En 2020, l’entrée surprise au Parlement de l’Alliance pour l’unité des Roumains (AUR) en avait fait le premier parti d’extrême droite à s’imposer durablement dans les urnes en Roumanie. Dimanche 18 mai, son fondateur pourrait être élu à la tête de l’Etat.

La fin d’un équilibre post-communiste

Depuis la chute du régime de Ceausescu en 1989, deux grandes forces structuraient la politique roumaine : en tête, la grande machine héritière du communisme avec le puissant Parti social-démocrate (PSD), et, en face, une droite libérale principalement représentée par le Parti national libéral (PNL). Les deux formations a priori opposées avaient scellé un accord de coalition parlementaire pour résoudre la crise politique doublée d’une crise sanitaire qui avaient secoué les libéraux en 2021, dont l’arrivée au pouvoir avait été permise par l’incarcération pour corruption du principal leader du PSD.

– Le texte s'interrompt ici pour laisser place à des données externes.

(* ===== verification/Lock.v ===== *)
(** * The lock file of a destination ([storage/lane.rs]).

    A coordinator keeps other processes from a destination by an exclusive lock
    on a file next to it. Opening that file and locking it are two steps, so are
    giving the lock up and removing the file, and processes interleave between
    them; a lock belongs to the file that was opened, not to its name. *)

From S2P Require Import Prelude Errors.
Local Open Scope nat_scope.

Definition lock_path_for (final_path : string) : string := final_path +:+ ".part.lock".

(** ** State

    [file] is what the name stands for now, [files] how many there ever were. *)

Inductive Process :=
| Outside
| Opened (file : nat)            (* [open_blocking], before [try_lock] *)
| Holds (file : nat)             (* the coordinator *)
| Publishes                      (* [finalize], the lock file dropped *)
| Fails (e : Error).

Record Locks := mkLocks { file : option nat; files : nat; processes : list Process }.

Definition nobody (n : nat) : Locks := mkLocks None 0 (replicate n Outside).

Definition holds_file (i : nat) (p : Process) : bool := match p with Holds j => (i =? j) | _ => false end.

Definition set_process (p : nat) (x : Process) (s : Locks) : Locks := mkLocks (file s) (files s) (<[p := x]> (processes s)).

(** ** Steps *)

(** [OpenOptions] with [create] and without [truncate]. *)
Definition open_lock (p : nat) (s : Locks) : Locks :=
  match file s with
  | Some i => set_process p (Opened i) s
  | None => set_process p (Opened (files s)) (mkLocks (Some (files s)) (S (files s)) (processes s))
  end.

(** [file_try_lock]; a refused file is closed. *)
Definition file_try_lock (p i : nat) (s : Locks) : Locks :=
  if existsb (holds_file i) (processes s)
  then set_process p (Fails (Destination (LeaseConflict "destination is locked by another process"))) s
  else set_process p (Holds i) s.

(** The coordinator is dropped, or [finalize] drops its lock file, and, the
    artifact renamed, removes it by name. *)
Definition drop_coordinator (p : nat) (s : Locks) : Locks := set_process p Outside s.
Definition finalize_begin (p : nat) (s : Locks) : Locks := set_process p Publishes s.
Definition finalize_end (p : nat) (s : Locks) : Locks := set_process p Outside (mkLocks None (files s) (processes s)).

(** [discard] removes the name while it holds the file. *)
Definition discard (p : nat) (s : Locks) : Locks := set_process p Outside (mkLocks None (files s) (processes s)).

Inductive action := OpensLock | TriesLock | DropsLock | StartsPublishing | EndsPublishing | Discards | GivesUp.

Definition step (s : Locks) (e : nat * action) : option Locks :=
  let '(p, a) := e in
  match processes s !! p, a with
  | Some Outside, OpensLock => Some (open_lock p s)
  | Some (Opened i), TriesLock => Some (file_try_lock p i s)
  | Some (Holds _), DropsLock => Some (drop_coordinator p s)
  | Some (Holds _), StartsPublishing => Some (finalize_begin p s)
  | Some Publishes, EndsPublishing => Some (finalize_end p s)
  | Some (Holds _), Discards => Some (discard p s)
  | Some Publishes, GivesUp | Some (Fails _), GivesUp => Some (set_process p Outside s)
  | _, _ => None
  end.

Fixpoint run (es : list (nat * action)) (s : Locks) : option Locks :=
  match es with
  | [] => Some s
  | e :: es' => match step s e with Some s' => run es' s' | None => None end
  end.

(** ** Exclusion *)

Module LockSpec.

(** Nothing removes the name. *)
Definition keeps_name (e : nat * action) : bool := match e.2 with EndsPublishing | Discards => false | _ => true end.

Definition uses (x : Process) : option nat := match x with Opened i | Holds i => Some i | _ => None end.

(** One holder per file; with [kept], every process that has the file open has
    the one of the name. *)
Record ok (kept : bool) (s : Locks) : Prop := {
  ok_one : forall p q i, processes s !! p = Some (Holds i) -> processes s !! q = Some (Holds i) -> p = q;
  ok_name : kept = true -> forall p x i, processes s !! p = Some x -> uses x = Some i -> file s = Some i }.

Lemma ok_set kept s s' p x : ok kept s -> processes s' = <[p := x]> (processes s) -> file s' = file s \/ kept = false \/ (file s = None /\ uses x = file s') ->
  (forall i, x = Holds i -> forall q, processes s !! q <> Some (Holds i)) ->
  (kept = true -> forall i, uses x = Some i -> file s' = Some i) -> ok kept s'.
Proof.
  intros [H1 H2] E Hf Hx Hu. split; rewrite E.
  - intros q r i [(->&->&_)|[Hq Q]]%list_lookup_insert_Some [(Er&Ey&_)|[Hr R]]%list_lookup_insert_Some; try done.
    + by destruct (Hx i eq_refl r).
    + subst x. by destruct (Hx i eq_refl q).
    + by eapply H1.
  - intros Hk q y i [(->&->&_)|[Hq Q]]%list_lookup_insert_Some Hi; [by apply Hu|].
    specialize (H2 Hk _ _ _ Q Hi). destruct Hf as [->|[?|[? _]]]; congruence.
Qed.

Lemma nobody_holds i s : existsb (holds_file i) (processes s) = false -> forall q, processes s !! q <> Some (Holds i).
Proof.
  intros H q Hq. assert (existsb (holds_file i) (processes s) = true); [|congruence].
  apply existsb_exists. exists (Holds i). split; [apply list_elem_of_In; by eapply list_elem_of_lookup_2|]. apply Nat.eqb_refl.
Qed.

Lemma ok_step kept s e s' : step s e = Some s' -> (kept = true -> keeps_name e = true) -> ok kept s -> ok kept s'.
Proof.
  destruct e as [p a]. unfold step. intros Hs Hk Hok. pose proof Hok as [H1 H2].
  destruct (processes s !! p) as [[|i|i| |e]|] eqn:Ep; destruct a; try done; injection Hs as <-.
  - unfold open_lock. destruct (file s) as [j|] eqn:Ef.
    + eapply ok_set; [exact Hok|done|by left|done|]. intros _ i [= <-]. exact Ef.
    + eapply ok_set; [exact Hok|done|by right; right|done|]. by intros _ i [= <-].
  - unfold file_try_lock. destruct (existsb _ _) eqn:Ex.
    + eapply ok_set; [exact Hok|done|by left|done|done].
    + eapply ok_set; [exact Hok|done|by left| |].
      * intros j [= <-]. by apply nobody_holds.
      * intros Hx j [= <-]. by eapply H2.
  - eapply ok_set; [exact Hok|done|by left|done|done].
  - eapply ok_set; [exact Hok|done|by left|done|done].
  - eapply ok_set; [exact Hok|done| |done|done]. right. left. by destruct kept; [specialize (Hk eq_refl)|].
  - eapply ok_set; [exact Hok|done| |done|done]. right. left. by destruct kept; [specialize (Hk eq_refl)|].
  - eapply ok_set; [exact Hok|done|by left|done|done].
  - eapply ok_set; [exact Hok|done|by left|done|done].
Qed.

Lemma ok_run kept es s s' : run es s = Some s' -> (kept = true -> forallb keeps_name es = true) -> ok kept s -> ok kept s'.
Proof.
  revert s. induction es as [|e es IH]; cbn; intros s H Hk Hok; [by injection H as <-|].
  destruct (step s e) as [s1|] eqn:E; [|done]. eapply IH; [exact H| |].
  - by intros [_ ?]%Hk%andb_true_iff.
  - eapply ok_step; [exact E| |exact Hok]. by intros [? _]%Hk%andb_true_iff.
Qed.

Lemma ok_nobody kept n : ok kept (nobody n).
Proof. split; cbn; intros; by repeat match goal with H : replicate _ _ !! _ = Some _ |- _ => apply lookup_replicate_1 in H as [? _]; subst end. Qed.

(** C30. However processes interleave their opening, locking and giving up, at most one
    of them has a coordinator for the destination, as long as none removes the
    lock file; and whatever they remove, no lock file is held twice. *)
Theorem one_coordinator n es s p q i j : run es (nobody n) = Some s ->
  processes s !! p = Some (Holds i) -> processes s !! q = Some (Holds j) ->
  i = j \/ forallb keeps_name es = true -> p = q.
Proof.
  intros Hr Hp Hq Hor. assert (i = j) as <-.
  { destruct Hor as [|Hk]; [done|]. destruct (ok_run true es _ _ Hr (fun _ => Hk) (ok_nobody true n)) as [_ H2].
    pose proof (H2 eq_refl _ _ i Hp eq_refl). pose proof (H2 eq_refl _ _ j Hq eq_refl). congruence. }
  destruct (ok_run false es _ _ Hr ltac:(done) (ok_nobody false n)) as [H1 _]. by eapply H1.
Qed.

Lemma one_coordinator_witness :
  let es := [(0, OpensLock); (1, OpensLock); (0, TriesLock); (1, TriesLock)] in
  match run es (nobody 2) with
  | Some s => processes s !! 0 = Some (Holds 0) /\ forall q j, processes s !! q = Some (Holds j) -> 0 = q
  | None => False
  end.
Proof.
  intros es. destruct (run es (nobody 2)) as [s|] eqn:E; [|vm_compute in E; discriminate E].
  assert (H0 : processes s !! 0 = Some (Holds 0)) by (vm_compute in E; injection E as <-; reflexivity).
  split; [exact H0|]. intros q j Hq. apply (one_coordinator 2 es s 0 q 0 j E H0 Hq). right. reflexivity.
Defined.

(** Publishing lets a second process in before the rename, and a third one beside
    it once the name is removed. *)
Lemma publishing_lets_two_in :
  match run [(0, OpensLock); (0, TriesLock); (0, StartsPublishing); (1, OpensLock); (1, TriesLock);
             (0, EndsPublishing); (2, OpensLock); (2, TriesLock)] (nobody 3) with
  | Some s => processes s = [Outside; Holds 0; Holds 1]
  | None => False
  end.
Proof. reflexivity. Qed.
End LockSpec.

Cette union des contraires s’est à nouveau formée autour d’une unique candidature à la présidentielle de 2025, celle du libéral Crin Antonescu. Son objectif : surmonter l’échec historique pour les deux partis lors du premier tour de 2024, finalement annulé en raison de soupçons d’ingérence russe. En cumulant leurs voix, ils espéraient cette fois parvenir au second tour.